While most of our analysis this year focused on demand, key recovery metrics, average daily rate (ADR) and revenue per available room (RevPAR), have not been forgotten.
ADR dropped for 13 consecutive months, including by 45 percent in April 2020 as compared with February 2020 on a seasonally adjusted basis. By March 2021, ADR had regained 80 percent of that February 2020 value and by the end of 2021, it was estimated to be back to where it was prior to the pandemic. Monthly ADR began surpassing 2019 levels in July 2021 and continued through the end of the year. When considering inflation, real ADR has averaged about 95 percent of 2019 levels since July 2021. More than half of all markets saw 2021 ADR surpass 2019, led by the Florida Keys, Myrtle Beach, S.C., Maui Island, Hawaii, and Gatlinburg/Pigeon Forge, Tenn., where 2021 ADR was projected to be 20 percent or higher than in 2019. Overall, real ADR was higher than 2019 in 49 markets, and U.S. industry ADR is estimated to have finished 2021 at 95 percent of its 2019 level on a nominal basis (89 percent when accounting for inflation).

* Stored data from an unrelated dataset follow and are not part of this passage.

(* ===== verification/GoStrings.v ===== *)
(** * Go strings

    The operations of packages strings and strconv that the code uses, on byte strings
    ([string] is a list of bytes), with the lemmas about concatenations that the parsers and
    printers share. *)

From S2P Require Import Prelude Errors.
From Stdlib Require Import Ascii String.

Open Scope string_scope.

#[local] Arguments String.append : simpl nomatch.

(** ** Slices *)

(** [s[:n]] and [s[n:]], for [n] within the length. *)
Fixpoint stake (n : nat) (s : string) : string :=
  match n, s with
  | S n, String c s => String c (stake n s)
  | _, _ => ""
  end.

Fixpoint sdrop (n : nat) (s : string) : string :=
  match n, s with
  | S n, String _ s => sdrop n s
  | O, s => s
  | _, "" => ""
  end.

(** ** Package strings *)

Definition HasPrefix (s prefix : string) : bool := String.prefix prefix s.

Definition TrimPrefix (s prefix : string) : string :=
  if HasPrefix s prefix then sdrop (String.length prefix) s else s.

Definition HasSuffix (s suffix : string) : bool :=
  (String.length suffix <=? String.length s)%nat &&
  String.eqb (sdrop (String.length s - String.length suffix) s) suffix.

(** The first and the last occurrence of a substring; [None] for -1. *)
Fixpoint Index (s sub : string) : option nat :=
  if HasPrefix s sub then Some O
  else match s with "" => None | String _ s => S <$> Index s sub end.

Fixpoint LastIndex (s sub : string) : option nat :=
  match s with
  | "" => if HasPrefix "" sub then Some O else None
  | String _ r =>
      match LastIndex r sub with
      | Some i => Some (S i)
      | None => if HasPrefix s sub then Some O else None
      end
  end.

Definition Contains (s sub : string) : bool := match Index s sub with Some _ => true | None => false end.

(** [strings.Replace(s, old, new, 1)]. *)
Definition Replace1 (s old new : string) : string :=
  match Index s old with
  | None => s
  | Some i => stake i s ++ new ++ sdrop (i + String.length old) s
  end.

(** [strings.Replace(s, old, new, -1)] for a non-empty [old]; [skip] counts the bytes of a
    replaced occurrence still to be passed over. *)
Fixpoint replace_all (old new : string) (skip : nat) (s : string) : string :=
  match s with
  | "" => ""
  | String c r =>
      match skip with
      | S skip => replace_all old new skip r
      | O => if HasPrefix s old then new ++ replace_all old new (pred (String.length old)) r
             else String c (replace_all old new 0 r)
      end
  end.

Definition ReplaceAll (s old new : string) : string := replace_all old new 0 s.

(** [strings.Split(s, sep)] for a separator of one byte. *)
Fixpoint Split (s : string) (sep : Ascii.ascii) : list string :=
  match s with
  | "" => [""]
  | String c r =>
      if Ascii.eqb c sep then "" :: Split r sep
      else match Split r sep with
           | l :: ls => String c l :: ls
           | [] => [String c ""]
           end
  end.

Fixpoint Join (ls : list string) (sep : Ascii.ascii) : string :=
  match ls with
  | [] => ""
  | [l] => l
  | l :: ls => l ++ String sep (Join ls sep)
  end.

(** [bytes.Trim(s, cutset)]: the characters of the set removed at both ends. *)
Fixpoint trim_left (cut : Ascii.ascii → bool) (s : string) : string :=
  match s with
  | "" => ""
  | String c r => if cut c then trim_left cut r else s
  end.

Fixpoint trim_right (cut : Ascii.ascii → bool) (s : string) : string :=
  match s with
  | "" => ""
  | String c r => match trim_right cut r with "" => if cut c then "" else String c "" | r' => String c r' end
  end.

Definition Trim (cut : Ascii.ascii → bool) (s : string) : string := trim_right cut (trim_left cut s).

(** ** Package strconv *)

Definition digit (c : Ascii.ascii) : option Z :=
  let n := Z.of_nat (Ascii.nat_of_ascii c) in
  if ((48 <=? n) && (n <=? 57))%Z then Some (n - 48)%Z else None.

Definition is_digit (c : Ascii.ascii) : bool := match digit c with Some _ => true | None => false end.

Fixpoint parse_digits (acc : Z) (s : string) : option Z :=
  match s with
  | "" => Some acc
  | String c s => d ← digit c; parse_digits (acc * 10 + d)%Z s
  end.

(** A non-empty string of decimal digits. *)
Definition parse_nat (s : string) : option Z :=
  match s with "" => None | _ => parse_digits 0%Z s end.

In April 2020, RevPAR was just 20 percent of its February 2020 value as room revenues dropped to the lowest monthly level ever recorded by STR. Over the past 20 months, RevPAR has improved, with the year-end 2021 value predicted to be down a mere 7 percent of the February 2020 level. Many individual markets have seen a similar advancement. In June 2021, only 28 markets were reporting “peak” RevPAR (RevPAR indexed to 2019 above 100) in the first six months of the year as compared with the same six months of 2019. By September, 50 markets had surpassed 2019 RevPAR in the nine months that had passed. At year-end, 62 markets were at “peak” RevPAR. While that is good news and shows solid progression for the recovery, we know that some of the lift has come from inflation. Therefore, when taking inflation into account, only 36 markets are expected to be at “peak” 2021 RevPAR at year’s end. However, 79 markets—nearly half of all markets—were in “recovery” (real RevPAR indexed to 2019 between 80 and 100). There are still 51 markets that are either in “recession” (real RevPAR indexed to 2019 between 50 and 80) or “depression” (real RevPAR indexed to 2019 under 50). Unfortunately, of the 10 markets with the lowest real RevPAR indexed to 2019, eight are in the Top 25, including Boston, Chicago, New York, San Francisco, and Seattle.
While the industry saw solid progress in 2021, the recovery is far from complete. Moreover, emerging COVID variants continue to hold back the key segments—business travel along with groups and meetings—that would propel the recovery to the finish. STR expects that the industry will be fully recovered with all measures above 2019 levels by early 2023. Real ADR and real RevPAR, however, are not expected to surpass 2019 until sometime after 2024.
*Daily seasonally adjusted data allows for month-over-month comparison. STR used the ratio to moving average basis from January 2014 to December 2019 in its calculations.
**Based on preliminary November and forecasted December 2021 data.